Prior to Columbia, Galen was Professor of Atmospheric and Oceanic Sciences at University of Wisconsin - Madison (2004-2017). She received her PhD in Climate Physics and Chemistry from MIT in 2002, and her BS in Civil Engineering from Rice University in 1995. Her postdoctoral work was at Princeton University and the Instituto Nacional de Ecologia in Mexico. You can see her full CV here.
You can contact Professor McKinley via email (mckinley at ldeo.columbia.edu) or phone 845.365.8585.
Amanda’s research centers on the study of patterns of air-sea CO2 exchange in open ocean environments to better understand natural variability and long-term trends in ocean carbon. Specifically, she is interested in using interdisciplinary approaches to explore how physical and biological mechanisms drive variations in ocean carbon chemistry across time and space. She received her Masters of Science in 2010 at the University of Wisconsin-Madison in Atmospheric and Oceanic Sciences. Since 2011 she has been working as a researcher in the McKinley group, first at the University of Wisconsin and now at Columbia University. Additionally, she has participated in multiple GO-SHIP cruises as both a CTD-watchstander and an LADCP operator. Check out her website and cruise blog.
Val is currently a postdoctoral scholar in the McKinley group. Her current research utilizes observations of ocean carbon chemistry and data science techniques to quantify the global ocean carbon sink and its variability. Her scientific interests include using both data and modeling approaches to understand how physical and biological mechanisms drive variations in ocean and Great Lake carbon chemistry. She received her Ph.D. in 2010 at the University of Wisconsin-Madison in Atmospheric and Oceanic Sciences. Since 2011, she has worked as a postdoc and scientist at the Center for Climatic Research at the University of Wisconsin-Madison. She spent six years working at a software company, and is excited to now be doing science again as part of the McKinley group.
Lauren is a third year PhD student. She is using ocean models to better understand carbon and oxygen uptake and transport mechanisms in the North Atlantic. She received her BA in Chemistry and Arabic Studies from Williams College in 2016.
Note to Prospective Students from Professor McKinley
I am glad to discuss graduate school opportunities with students interested in using quantitative methods to learn about ocean physical and biogeochemical processes, and the resulting impacts on the global carbon cycle. Reading this website and checking out some of our publications are the best introductions to our scientific questions and our research tools. Please check these out and then contact me with you questions.
Former group members at Columbia / LDEO
Sean Ridge received his PhD in May 2020. His thesis focused on mechanisms of change in the ocean carbon sink in the North Atlantic and global oceans, both now and in the future. In his work, he used range of models from idealized models to Earth system models, as well as in situ data analysis. Sean is passionate about open source software as an approach to tackle big data problems in earth science. Check out what he’s doing now at GitHub user page.

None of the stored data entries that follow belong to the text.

Lemma owned_int st m r : is_ext m = false -> (owned st (m :: r) <-> owned st r).
Proof. intros H. unfold owned. by setoid_rewrite (refs_int _ m r H). Qed.

Definition pulled (m0 m : mbuf) : Prop :=
  is_ext m = false /\ m_flags m = m_flags m0 /\ pkt_len m = pkt_len m0.

Lemma owned_refs st a b : (forall c, refs c b = refs c a) -> owned st a -> owned st b.
Proof. intros H Ho c. rewrite H. apply Ho. Qed.

Lemma refs_perm c a b : a ≡ₚ b -> refs c a = refs c b.
Proof. intros H. induction H; cbn; lia. Qed.

Lemma owned_perm st a b : a ≡ₚ b -> owned st a -> owned st b.
Proof. intros H. apply owned_refs. intros c. symmetry. by apply refs_perm. Qed.

Lemma same_app st st' a b : same st st' (a ++ b) <-> same st st' a /\ same st st' b.
Proof.
  unfold same. setoid_rewrite in_app_iff. split; [|intros [? ?] ? [?|?]; auto].
  intros H. split; intros m Hm; apply H; auto.
Qed.

Lemma pull_loop_ok mp : 0 <= mp < 2147483648 ->
  forall fuel m n len space st rest,
  is_ext m = false -> wf st m -> n <> [] -> Forall (wf st) n -> owned st (n ++ rest) ->
  chain_len n < 2147483648 -> space = MLEN - (m_off m + m_len m) -> 0 < len <= space ->
  (length n <= fuel)%nat ->
  exists r st', pull_loop fuel mp m n len space st = Ret (r, st') /\ owned st' (r ++ rest) /\ same st st' rest /\
    if chain_len n <? len
    then r = [] /\ (forall c, refcnt st' c = refcnt st c - refs c n)
    else exists m' n', r = m' :: n' /\ pulled m m' /\ m_len m + len <= m_len m' /\
      cdata st' r = cdata st (m :: n) /\ Forall (wf st') r.
Proof.
  intros Hmp. induction fuel as [|fuel IH];
    intros m n len space st rest He Hw Hne Hwf Hown Hcl Hsp Hlen Hfuel; [destruct n; [done|cbn in Hfuel; lia]|].
  destruct n as [|n0 r]; [done|]. apply Forall_cons in Hwf as [H0 Hr].
  rewrite chain_len_cons in *. pose proof (chain_len_nonneg st r Hr).
  assert (0 <= m_len n0 /\ 0 <= m_len m /\ 0 <= m_off m) as (? & ? & ?) by (unfold wf in *; tauto).
  unfold MLEN in *. cbn [pull_loop].
  assert (s32 (umin (umin (umax len mp) space) (m_len n0)) =
    Z.min (Z.min (Z.max len mp) space) (m_len n0)) as ->.
  { rewrite umax_small by lia. rewrite (umin_small (Z.max len mp) space) by lia.
    rewrite umin_small by lia. apply s32_small. lia. }
  set (count := Z.min (Z.min (Z.max len mp) space) (m_len n0)) in *.
  assert (Hc : 0 <= count <= m_len n0 /\ count <= space /\ (count = m_len n0 \/ len <= count))
    by (unfold count; lia).
  clearbody count. rewrite (mread_ok st n0 0 count H0) by lia. bind.
  set (bs := slice 0 count (data st n0)) in *.
  assert (Hbs : Z.of_nat (length bs) = count).
  { apply slice_length; [lia|lia|]. rewrite (data_length st n0 H0). lia. }
  destruct (mappend_ok st m bs He Hw) as (m1 & -> & Hw1 & Hd1 & Hl1 & Ho1 & Hf1 & _ & _ & Hp1);
    [unfold MLEN; lia|]. bind.
  rewrite Hl1. rewrite Hbs in Hw1, Hd1. set (m2 := set_len m1 (m_len m + count)) in *.
  assert (Hpm : pulled m m2) by (unfold pulled, is_ext in *; cbn; by rewrite Hf1).
  assert (Hl2 : m_len m2 = m_len m + count) by done.
  assert (Ho2 : m_off m2 = m_off m) by done.
  assert (He2 : is_ext m2 = false) by apply Hpm.
  destruct (Z.eqb_spec (m_len n0 - count) 0) as [Hz|Hnz]; cbn [negb].
  - unfold m_free. assert (count = m_len n0) as -> by lia.
    destruct (MFREE_ok n0 st (r ++ rest) Hown) as (F1 & F2 & _).
    pose proof (MFREE_same n0 st (r ++ rest) Hown) as Fs'. set (st1 := MFREE n0 st) in *.
    apply same_app in Fs' as [Fs Fr].
    assert (Hd2 : data st1 m2 = data st m ++ data st n0).
    { rewrite (data_same st st1 m2) by (rewrite He2; done). rewrite Hd1. f_equal.
      unfold bs. rewrite slice_all; [done| |lia]. rewrite (data_length st n0 H0). lia. }
    assert (Hw2 : wf st1 m2) by (apply (wf_same st); [rewrite He2; done|done]).
    assert (Hwr : Forall (wf st1) r) by (by apply (wfs_same st)).
    rewrite Z.gtb_ltb. destruct (Z.ltb_spec 0 (len - m_len n0)).
    + destruct (bool_decide_reflect (r = [])) as [->|Hrn]; cbn [andb negb].
      * cbn in *. exists [], (mpfail (MFREE m2 st1)). split; [done|].
        assert (Hm2 : pool (mpfail (MFREE m2 st1)) = pool st1) by (unfold MFREE; by rewrite He2).
        split; [intros c; cbn; unfold refcnt; rewrite Hm2; apply F2|].
        split; [intros x Hx Hex; rewrite Hm2; by apply Fr|].
        destruct (Z.ltb_spec (m_len n0 + 0) len); [|lia]. split; [done|].
        intros c. unfold refcnt at 1. rewrite Hm2. apply F1.
      * destruct (IH m2 r (len - m_len n0) (space - m_len n0) st1 rest) as (res & st' & E & Hor & Hsr & Hres); auto;
          [lia|unfold MLEN; lia|lia|cbn in Hfuel; lia|].
        exists res, st'. split; [exact E|]. split; [exact Hor|]. split; [by eapply same_trans|]. revert Hres.
        destruct (Z.ltb_spec (chain_len r) (len - m_len n0)),
          (Z.ltb_spec (m_len n0 + chain_len r) len); try lia.
        -- intros [-> Hrc]. split; [done|]. intros c. rewrite Hrc, F1. cbn [refs]. lia.
        -- intros (m' & n' & -> & (P1 & P2 & P3) & Hlm & Hcd & Hwf').
           exists m', n'. destruct Hpm as (Q1 & Q2 & Q3). splits; auto; [|lia|].
           { unfold pulled. splits; auto; congruence. }
           rewrite Hcd, !cdata_cons, Hd2, (cdata_same st st1 r Fs). by rewrite <- app_assoc.
    + cbn [andb]. exists (m2 :: r), st1. split; [done|]. split; [by apply owned_int|]. split; [done|].
      destruct (Z.ltb_spec (m_len n0 + chain_len r) len); [lia|].
      exists m2, r. splits; auto; [lia|].
      rewrite !cdata_cons, Hd2, (cdata_same st st1 r Fs). by rewrite <- app_assoc.
  - assert (len <= count) by lia. rewrite Z.gtb_ltb. destruct (Z.ltb_spec 0 (len - count)); [lia|].
    cbn [andb]. eexists _, st. split; [done|].
    split; [apply owned_int; [done|]; intros c; cbn [app]; rewrite (refs_flags c n0); [apply Hown|done|done]|].
    split; [done|]. destruct (Z.ltb_spec (m_len n0 + chain_len r) len); [lia|].
    destruct (trim_ok st n0 count (m_len n0 - count) H0) as [W1 W2]; [lia|lia|lia|].
    eexists m2, _. splits; [done|done|lia| |].
    + rewrite !cdata_cons, Hd1, W2. rewrite <- app_assoc. f_equal. rewrite app_assoc. f_equal.
      unfold bs. rewrite <- (slice_split 0) by lia. symmetry. rewrite slice_all; [done| |lia].
      rewrite (data_length st n0 H0). lia.
    + constructor; [done|]. by constructor.
Qed.
(** Errors put the receiver in the discarding state.  A frame of unknown
    type, or one whose connection number is out of range, delivers nothing and
    sets SLF_TOSS; while it is set a compressed frame with an implicit
    connection number delivers nothing and changes no header, connection number
    or flag. *)
Theorem sl_toss (big : bool) (mem : list Z) (pos n type : Z) (R : slcompress) :
  (type <> TYPE_UNCOMPRESSED_TCP /\ type <> TYPE_COMPRESSED_TCP \/
   type = TYPE_UNCOMPRESSED_TCP /\ 16 <= b8 mem (pos + 9) \/
   type = TYPE_COMPRESSED_TCP /\ has (b8 mem pos) NEW_C = true /\ 16 <= b8 mem (pos + 1) ->
   exists R', sl_uncompress_tcp big mem pos n type R = Ret (mem, pos, 0, R') /\
     has (flags R') SLF_TOSS = true /\ rstate R' = rstate R /\ last_recv R' = last_recv R) /\
  (type = TYPE_COMPRESSED_TCP -> has (b8 mem pos) NEW_C = false -> has (flags R) SLF_TOSS = true ->
   exists R', sl_uncompress_tcp big mem pos n type R = Ret (mem, pos, 0, R') /\
     flags R' = flags R /\ rstate R' = rstate R /\ last_recv R' = last_recv R).
Proof.
  assert (Hbad : forall R0, rstate R0 = rstate R -> last_recv R0 = last_recv R ->
    exists R', sl_bad mem pos R0 = Ret (mem, pos, 0, R') /\
     has (flags R') SLF_TOSS = true /\ rstate R' = rstate R /\ last_recv R' = last_recv R).
  { intros R0 E1 E2. eexists. split; [reflexivity|]. splits; auto.
    change (has (Z.lor (flags R0) SLF_TOSS) SLF_TOSS = true). rewrite has_lor. apply orb_true_r. }
  unfold sl_uncompress_tcp. split.
  - intros [[H1 H2]|[[-> H1]|(-> & H1 & H2)]].
    + destruct (Z.eqb_spec type TYPE_UNCOMPRESSED_TCP); [done|].
      destruct (Z.eqb_spec type TYPE_COMPRESSED_TCP); [done|]. by apply Hbad.
    + rewrite Z.eqb_refl. unfold sl_uncompress_full. rewrite Z.geb_leb.
      destruct (Z.leb_spec (Z.of_nat MAX_STATES) (b8 mem (pos + 9))); [|unfold MAX_STATES in *; lia].
      by apply Hbad.
    + change (TYPE_COMPRESSED_TCP =? TYPE_UNCOMPRESSED_TCP) with false. rewrite Z.eqb_refl. cbn [negb].
      rewrite H1, Z.geb_leb.
      destruct (Z.leb_spec (Z.of_nat MAX_STATES) (b8 mem (pos + 1))); [|unfold MAX_STATES in *; lia].
      by apply Hbad.
  - intros -> H1 H2. change (TYPE_COMPRESSED_TCP =? TYPE_UNCOMPRESSED_TCP) with false.
    rewrite Z.eqb_refl. cbn [negb]. rewrite H1.
    change (flags (count R 0 0 0 0 0 1 0 0)) with (flags R). rewrite H2.
    eexists. split; [reflexivity|]. by splits.
Qed.

(** C40: two inputs make the decompressor leave its arrays.  Right after
    initialisation [last_recv] is 255 and SLF_TOSS is clear, so a compressed
    frame with an implicit connection number indexes [rstate[255]]; and a frame
    with a full header longer than MAX_HDR (108) bytes, which the 4-bit length
    fields allow, is copied past the end of the saved header. *)
Theorem sl_uncompress_overrun (big : bool) (mem : list Z) (pos n : Z) (R : slcompress) :
  (has (b8 mem pos) NEW_C = false ->
   sl_uncompress_tcp big mem pos n TYPE_COMPRESSED_TCP sl_compress_init = Fault) /\
  (b8 mem (pos + 9) < 16 -> 0 <= pos -> pos + 10 <= len mem -> Forall full (cs_hdr <$> rstate R) ->
   let m1 := put8 mem (pos + 9) IPPROTO_TCP in
   let hl := Z.land (b8 m1 pos) 0xf in
   MAX_HDR < 4 * (hl + Z.shiftr (b8 m1 (pos + 4 * hl + 12)) 4) ->
   sl_uncompress_tcp big mem pos n TYPE_UNCOMPRESSED_TCP R = Fault).
Proof.
  split.
  - intros H. unfold sl_uncompress_tcp.
    change (TYPE_COMPRESSED_TCP =? TYPE_UNCOMPRESSED_TCP) with false. rewrite Z.eqb_refl. cbn [negb].
    by rewrite H.
  - intros Hid Hpos Hlen Hfull m1 hl Hbig. unfold sl_uncompress_tcp. rewrite Z.eqb_refl.
    unfold sl_uncompress_full. rewrite Z.geb_leb.
    destruct (Z.leb_spec (Z.of_nat MAX_STATES) (b8 mem (pos + 9))); [unfold MAX_STATES in *; lia|].
    unfold getcs. destruct (rstate R !! Z.to_nat (b8 mem (pos + 9))) as [c|] eqn:Ec; [|done]. bind.
    fold m1. fold hl. set (k := 4 * (hl + Z.shiftr (b8 m1 (pos + 4 * hl + 12)) 4)) in *.
    unfold bread. destruct (_ && _) eqn:Eb; [|done]. bind.
    assert (Hc : full (cs_hdr c)).
    { apply (Forall_lookup_1 full (cs_hdr <$> rstate R) (Z.to_nat (b8 mem (pos + 9)))); [done|].
      by rewrite list_lookup_fmap, Ec. }
    destruct Hc as [_ Hc]. unfold bwrite. unfold MAX_HDR, MLEN, len in *.
    apply andb_prop in Eb as [Eb E3]. apply andb_prop in Eb as [E1 E2]. apply Z.leb_le in E1, E2, E3.
    rewrite slice_length by lia. rewrite Hc.
    destruct (Z.leb_spec (0 + k) 108); [lia|]. by rewrite andb_false_r.
Qed.

(** What header compression does not carry: a cleared URG flag.  Of two
    well-formed successive packets, the first urgent and the second not, with
    the urgent pointer field unchanged, the second goes out as a SPECIAL_D
    frame, whose decompression never clears TH_URG; it arrives with the flag
    still set. *)
Theorem sl_urg_sticks (big : bool) :
  exists p q q', good big p /\ good big q /\
    has (th_flags p (4 * ip_hl p)) TH_URG = true /\ has (th_flags q (4 * ip_hl q)) TH_URG = false /\
    th_urp p (4 * ip_hl p) = th_urp q (4 * ip_hl q) /\
    sl_link big (replicate (Z.to_nat ROOM) 0) [(p, true); (q, true)] sl_compress_init sl_compress_init =
      Ret [p; q'] /\
    len q' = len q /\ has (th_flags q' (4 * ip_hl q')) TH_URG = true.
Proof.
  exists pkt_u, pkt_v. pose proof (good_packets big) as Hg. rewrite !Forall_cons in Hg.
  destruct big; (eexists; splits; [tauto|tauto|..]; vm_compute; reflexivity).
Qed.

(** ** Witnesses *)

Lemma sl_compress_transparent_witness :
  sl_link true (replicate (Z.to_nat ROOM) 0)
    [(pkt_a, true); (pkt_b, true); (pkt_c, false); (pkt_a, true); (pkt_b, false)]
    sl_compress_init sl_compress_init = Ret [pkt_a; pkt_b; pkt_c; pkt_a; pkt_b].
Proof.
  pose proof (good_packets true) as Hg. rewrite !Forall_cons in Hg.
  apply (sl_compress_transparent true _
    [(pkt_a, true); (pkt_b, true); (pkt_c, false); (pkt_a, true); (pkt_b, false)]); [reflexivity|].
  rewrite !Forall_cons, Forall_nil; cbn [fst]; splits; (tauto || reflexivity).
Defined.

Lemma sl_locate_lru_witness :
  exists comp' i f A B, sl_locate sl_compress_init pkt_a 5 = Ret (comp', i, f) /\
    rev (seq 0 16) = A ++ i :: B /\ f = false /\ B = [].
Proof.
  destruct (sl_locate_lru sl_compress_init pkt_a 5 (rev (seq 0 16))) as [H1 H2].
  destruct (H2 H1) as (C & i & f & A & B & E & Ho & _ & _ & _ & Hf & HB).
  exists C, i, f, A, B. assert (f = false) as Ef.
  { vm_compute in E. injection E as _ _ E. symmetry. exact E. }
  split; [exact E|]. split; [exact Ho|]. split; [exact Ef|]. exact (HB Ef).
Defined.

Lemma sl_toss_witness :
  exists R', sl_uncompress_tcp true [0x40; 16] 0 2 TYPE_COMPRESSED_TCP sl_compress_init =
      Ret ([0x40; 16], 0, 0, R') /\ has (flags R') SLF_TOSS = true.
Proof.
  destruct (sl_toss true [0x40; 16] 0 2 TYPE_COMPRESSED_TCP sl_compress_init) as [H _].
  destruct H as (R' & E & Hf & _).
  - right. right. split; [reflexivity|]. split; [reflexivity|]. vm_compute. discriminate.
  - exists R'. split; [exact E|exact Hf].
Defined.

Lemma sl_uncompress_overrun_witness :
  sl_uncompress_tcp true [1; 0; 5; 7] 0 4 TYPE_COMPRESSED_TCP sl_compress_init = Fault /\
  sl_uncompress_tcp true ([0x4f; 0; 0; 120; 0; 0; 0; 0; 0; 3] ++ replicate 62 0 ++ [0xf0] ++ replicate 47 0)
    0 120 TYPE_UNCOMPRESSED_TCP sl_compress_init = Fault.
Proof.
  split.
  - apply (sl_uncompress_overrun true [1; 0; 5; 7] 0 4 sl_compress_init). reflexivity.
  - apply (sl_uncompress_overrun true
      ([0x4f; 0; 0; 120; 0; 0; 0; 0; 0; 3] ++ replicate 62 0 ++ [0xf0] ++ replicate 47 0) 0 120
      sl_compress_init).
    + reflexivity.
    + lia.
    + vm_compute. discriminate.
    + apply (bool_decide_unpack _). vm_compute. exact I.
    + vm_compute. reflexivity.
Defined.

End SlCompress.
(* ===== verification/Clist.v ===== *)
(** The character lists of the terminal driver, sys/kern/tty_subr.c, with the
    memory they live in.

    A character list is a chain of 64-byte blocks aligned on 64 bytes; a pointer
    into one is an address, and the code finds the block of a character by
    masking its address.  The model keeps addresses as integers and the blocks
    in a map keyed by address, so that pointer arithmetic and masking are the
    code's.  Every routine takes and returns the memory ([ttymem]: blocks, free
    list, free count, [cwaiting]) and the list header; a stray access is
    [Fault].  spltty/splx protect each routine, which is one step of the model. *)
From stdpp Require Import base numbers list gmap.
From Stdlib Require Import ZArith Lia.
From S2P Require Import Prelude.

Module Clist.

(** ** Data (sys/sys/clist.h, sys/sys/tty.h, sys/sys/param.h) *)

Definition CBLOCK : Z := 64.
Definition CBQSIZE : Z := CBLOCK / 8.
Definition CBSIZE : Z := CBLOCK - 4 - CBQSIZE.
Definition CROUND : Z := CBLOCK - 1.
Definition TTY_QUOTE : Z := 0x100.
(** The offset of [c_info] in a block. *)
Definition CBHDR : Z := 4 + CBQSIZE.

(** [c_quote] is the bit array of [CBQSIZE] bytes as one number: bit [i] of the
    array ([setbit], [isset] of param.h) is bit [i] of the number. *)
Record cblock := Cb { c_next : Z; c_quote : Z; c_info : list Z }.

Record clist := Cl { c_cc : Z; c_cf : Z; c_cl : Z }.

Record ttymem := Tm {
  cblocks : gmap Z cblock;
  cfreelist : Z;
  cfreecount : Z;
  cwaiting : bool;
  wakeups : Z  (** how often [wakeup(&cwaiting)] was called *)
}.

Definition NULL : Z := 0.

(** ** Memory *)

Definition cblk (a : Z) : Z := Z.land a (Z.lnot CROUND).
Definition coff (a : Z) : Z := Z.land a CROUND.

Definition getb (st : ttymem) (b : Z) : outcome cblock :=
  match cblocks st !! b with Some cb => Ret cb | None => Fault end.

Definition with_blocks (st : ttymem) (m : gmap Z cblock) : ttymem :=
  Tm m (cfreelist st) (cfreecount st) (cwaiting st) (wakeups st).

Definition set_cnext (st : ttymem) (b n : Z) : outcome ttymem :=
  cb ← getb st b; Ret (with_blocks st (<[b := Cb n (c_quote cb) (c_info cb)]> (cblocks st))).

Definition bzero_quote (st : ttymem) (b : Z) : outcome ttymem :=
  cb ← getb st b; Ret (with_blocks st (<[b := Cb (c_next cb) 0 (c_info cb)]> (cblocks st))).

Definition set_free (st : ttymem) (fl fc : Z) : ttymem :=
  Tm (cblocks st) fl fc (cwaiting st) (wakeups st).

Definition setquote (st : ttymem) (a : Z) : outcome ttymem :=
  cb ← getb st (cblk a);
  Ret (with_blocks st (<[cblk a := Cb (c_next cb) (Z.setbit (c_quote cb) (coff a)) (c_info cb)]> (cblocks st))).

Luke Gloege received his PhD in March 2020. His thesis research focused on understanding spatial patterns of pCO2 and CO2 fluxes across the global oceans. He used computer models, satellite data, in-situ observations, and data science techniques in his work. Luke is now a postdoc at Columbia in the Gentine group, working on land carbon cycle research. Check out his webpage
Raphael Dussin was with the McKinley group from 2018-2019, working on model development and computational tools. Check out his GitHub user page. He is now in the Ocean and Cryosphere Division at NOAA GFDL.